■ **Work required**: The whole of the data is to be returned without a single change.

■ **Supplied records**:
(** [_check_contact_placement] *)
Definition _check_contact_placement (r : resume_data) : list issue * Z :=
  let hits :=
    filter (fun w => PyStr.contains "header" (PyStr.lower w) = true
                     \/ PyStr.contains "footer" (PyStr.lower w) = true)
      (metadata_warnings r) in
  (map (fun w =>
          Issue "contact_placement" "warning" w
            (Some "Move contact information to the main body of the resume")
            None None) hits,
   Z.min (Z.of_nat (length hits)) 2).

(** [_check_layout] *)
Definition _check_layout (r : resume_data) : list issue * Z :=
  if _detect_columns (body r) then
    ([Issue "layout" "warning"
        "Multi-column layout detected — may cause text jumbling in ATS parsers"
        (Some "Use a single-column layout for best ATS compatibility") None None],
     2)
  else ([], 0).

(** [_check_bullets] *)
Definition _check_bullets (r : resume_data) : list issue * Z :=
  let found :=
    filter (fun c => PyStr.contains c (raw_text r) = true) PROBLEMATIC_BULLETS in
  match found with
  | [] => ([], 0)
  | _ :: _ =>
      ([Issue "bullet_style" "info"
          ("Non-standard bullet characters found: "
           +:+ PyStr.join ", " (map (fun c => dq +:+ c +:+ dq) found))
          (Some ("Replace with standard bullets: " +:+ dq +:+ "•" +:+ dq
                 +:+ " or " +:+ dq +:+ "-" +:+ dq)) None None],
       1)
  end.

(** [_build_result] *)
Definition _build_result (score : Z) (issues : list issue) : layer_result :=
  LayerResult 1 "Formatting & Structure" score MAX_SCORE issues
    (Summary (count_severity "error" issues) (count_severity "warning" issues)
       (count_severity "info" issues)
       (match issues with [] => true | _ => false end)).

(** [check] *)
Definition check_resume (r : resume_data) : layer_result :=
  let score := MAX_SCORE in
  match _check_file_type r with
  | Some file_check =>
      (* its severity is "error": the hard block *)
      _build_result (Z.max (score - 20) 0) [file_check]
  | None =>
      let '(header_issues, header_penalty) := _check_section_headers r in
      let score := score - header_penalty in
      let '(contact_issues, contact_penalty) := _check_contact_placement r in
      let score := score - contact_penalty in
      let '(layout_issues, layout_penalty) := _check_layout r in
      let score := score - layout_penalty in
      let '(bullet_issues, bullet_penalty) := _check_bullets r in
      let score := score - bullet_penalty in
      _build_result (Z.max score 0)
        (header_issues ++ contact_issues ++ layout_issues ++ bullet_issues)
  end.

End FormatterCheck.

(** ** Layer 2, keywords: src/ats/keyword_scorer.py *)

Module KeywordScorer.
Import Ats.

Definition MAX_SCORE : Z := 60.

Definition EXACT_MATCH_POINTS : Z := 3.
Definition INFERRED_MATCH_POINTS : Z := 2.
Definition ACRONYM_BONUS : Z := 1.
Definition PLACEMENT_TITLE : Z := 5.
Definition PLACEMENT_EXPERIENCE : Z := 3.
Definition PLACEMENT_SKILLS : Z := 1.

(** The density thresholds.  Densities are exact fractions here; the code
    computes them in binary floating point, which orders [count / total]
    against these constants the same way for every resume of fewer than
    2^50 words. *)
Definition KEYWORD_DENSITY_OPTIMAL_MIN : Q := 1 # 100.
Definition KEYWORD_DENSITY_OPTIMAL_MAX : Q := 3 # 100.
Definition KEYWORD_DENSITY_STUFFING : Q := 5 # 100.
(** The same for an owner; besides, [email] is unique in the table. *)
Definition save_owner (key : Z) (owner : Owner.t) : M unit :=
  fun w =>
    if existsb (fun r => negb (Owner.id r =? key) && (Owner.id r =? Owner.id owner))
               (owners (db w))
    then (Raise Py.IntegrityError, w)
    else if existsb (fun r => negb (Owner.id r =? key)
                              && (Owner.email r =? Owner.email owner)%string)
                    (owners (db w))
    then (Raise Py.IntegrityError, w)
    else
      commit (with_owners (db w)
                (map (fun r => if Owner.id r =? key then owner else r)
                     (owners (db w))))
             w.

(** The same for a species; [name] is unique in the table. *)
Definition save_species (key : Z) (sp : Species.t) : M unit :=
  fun w =>
    if existsb (fun r => negb (Species.id r =? key)
                         && (Species.name r =? Species.name sp)%string)
               (species (db w))
    then (Raise Py.IntegrityError, w)
    else
      commit (with_species (db w)
                (map (fun r => if Species.id r =? key then sp else r)
                     (species (db w))))
             w.

(** [db.session.delete(row); db.session.commit()]. *)
Definition delete_pet_row (key : Z) : M unit :=
  fun w =>
    commit (with_pets (db w)
              (filter (fun r => negb (Pet.id r =? key)) (pets (db w))))
           w.

(** *** to_dict *)

(** [Pet.to_dict]: [self.species] is the species row the pet refers to,
    [None] when there is none, and [None.name] raises. *)
Definition pet_to_dict (pet : Pet.t) : M pet_dict :=
  rows <- select species_table species
            (fun s => Species.id s =? Pet.species_id pet) ;;
  match scalar rows with
  | None => raise Py.AttributeError
  | Some s =>
      ret {| pd_id := Pet.id pet;
             pd_name := Pet.name pet;
             pd_owner_id := Pet.owner_id pet;
             pd_age := Pet.age pet;
             pd_species := Species.name s |}
  end.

■ **Task solution**:
(** [_check_contact_placement] *)
Definition _check_contact_placement (r : resume_data) : list issue * Z :=
  let hits :=
    filter (fun w => PyStr.contains "header" (PyStr.lower w) = true
                     \/ PyStr.contains "footer" (PyStr.lower w) = true)
      (metadata_warnings r) in
  (map (fun w =>
          Issue "contact_placement" "warning" w
            (Some "Move contact information to the main body of the resume")
            None None) hits,
   Z.min (Z.of_nat (length hits)) 2).

(** [_check_layout] *)
Definition _check_layout (r : resume_data) : list issue * Z :=
  if _detect_columns (body r) then
    ([Issue "layout" "warning"
        "Multi-column layout detected — may cause text jumbling in ATS parsers"
        (Some "Use a single-column layout for best ATS compatibility") None None],
     2)
  else ([], 0).

(** [_check_bullets] *)
Definition _check_bullets (r : resume_data) : list issue * Z :=
  let found :=
    filter (fun c => PyStr.contains c (raw_text r) = true) PROBLEMATIC_BULLETS in
  match found with
  | [] => ([], 0)
  | _ :: _ =>
      ([Issue "bullet_style" "info"
          ("Non-standard bullet characters found: "
           +:+ PyStr.join ", " (map (fun c => dq +:+ c +:+ dq) found))
          (Some ("Replace with standard bullets: " +:+ dq +:+ "•" +:+ dq
                 +:+ " or " +:+ dq +:+ "-" +:+ dq)) None None],
       1)
  end.

(** [_build_result] *)
Definition _build_result (score : Z) (issues : list issue) : layer_result :=
  LayerResult 1 "Formatting & Structure" score MAX_SCORE issues
    (Summary (count_severity "error" issues) (count_severity "warning" issues)
       (count_severity "info" issues)
       (match issues with [] => true | _ => false end)).

(** [check] *)
Definition check_resume (r : resume_data) : layer_result :=
  let score := MAX_SCORE in
  match _check_file_type r with
  | Some file_check =>
      (* its severity is "error": the hard block *)
      _build_result (Z.max (score - 20) 0) [file_check]
  | None =>
      let '(header_issues, header_penalty) := _check_section_headers r in
      let score := score - header_penalty in
      let '(contact_issues, contact_penalty) := _check_contact_placement r in
      let score := score - contact_penalty in
      let '(layout_issues, layout_penalty) := _check_layout r in
      let score := score - layout_penalty in
      let '(bullet_issues, bullet_penalty) := _check_bullets r in
      let score := score - bullet_penalty in
      _build_result (Z.max score 0)
        (header_issues ++ contact_issues ++ layout_issues ++ bullet_issues)
  end.

End FormatterCheck.

(** ** Layer 2, keywords: src/ats/keyword_scorer.py *)

Module KeywordScorer.
Import Ats.

Definition MAX_SCORE : Z := 60.

Definition EXACT_MATCH_POINTS : Z := 3.
Definition INFERRED_MATCH_POINTS : Z := 2.
Definition ACRONYM_BONUS : Z := 1.
Definition PLACEMENT_TITLE : Z := 5.
Definition PLACEMENT_EXPERIENCE : Z := 3.
Definition PLACEMENT_SKILLS : Z := 1.

(** The density thresholds.  Densities are exact fractions here; the code
    computes them in binary floating point, which orders [count / total]
    against these constants the same way for every resume of fewer than
    2^50 words. *)
Definition KEYWORD_DENSITY_OPTIMAL_MIN : Q := 1 # 100.
Definition KEYWORD_DENSITY_OPTIMAL_MAX : Q := 3 # 100.
Definition KEYWORD_DENSITY_STUFFING : Q := 5 # 100.
(** The same for an owner; besides, [email] is unique in the table. *)
Definition save_owner (key : Z) (owner : Owner.t) : M unit :=
  fun w =>
    if existsb (fun r => negb (Owner.id r =? key) && (Owner.id r =? Owner.id owner))
               (owners (db w))
    then (Raise Py.IntegrityError, w)
    else if existsb (fun r => negb (Owner.id r =? key)
                              && (Owner.email r =? Owner.email owner)%string)
                    (owners (db w))
    then (Raise Py.IntegrityError, w)
    else
      commit (with_owners (db w)
                (map (fun r => if Owner.id r =? key then owner else r)
                     (owners (db w))))
             w.

(** The same for a species; [name] is unique in the table. *)
Definition save_species (key : Z) (sp : Species.t) : M unit :=
  fun w =>
    if existsb (fun r => negb (Species.id r =? key)
                         && (Species.name r =? Species.name sp)%string)
               (species (db w))
    then (Raise Py.IntegrityError, w)
    else
      commit (with_species (db w)
                (map (fun r => if Species.id r =? key then sp else r)
                     (species (db w))))
             w.

(** [db.session.delete(row); db.session.commit()]. *)
Definition delete_pet_row (key : Z) : M unit :=
  fun w =>
    commit (with_pets (db w)
              (filter (fun r => negb (Pet.id r =? key)) (pets (db w))))
           w.

(** *** to_dict *)

(** [Pet.to_dict]: [self.species] is the species row the pet refers to,
    [None] when there is none, and [None.name] raises. *)
Definition pet_to_dict (pet : Pet.t) : M pet_dict :=
  rows <- select species_table species
            (fun s => Species.id s =? Pet.species_id pet) ;;
  match scalar rows with
  | None => raise Py.AttributeError
  | Some s =>
      ret {| pd_id := Pet.id pet;
             pd_name := Pet.name pet;
             pd_owner_id := Pet.owner_id pet;
             pd_age := Pet.age pet;
             pd_species := Species.name s |}
  end.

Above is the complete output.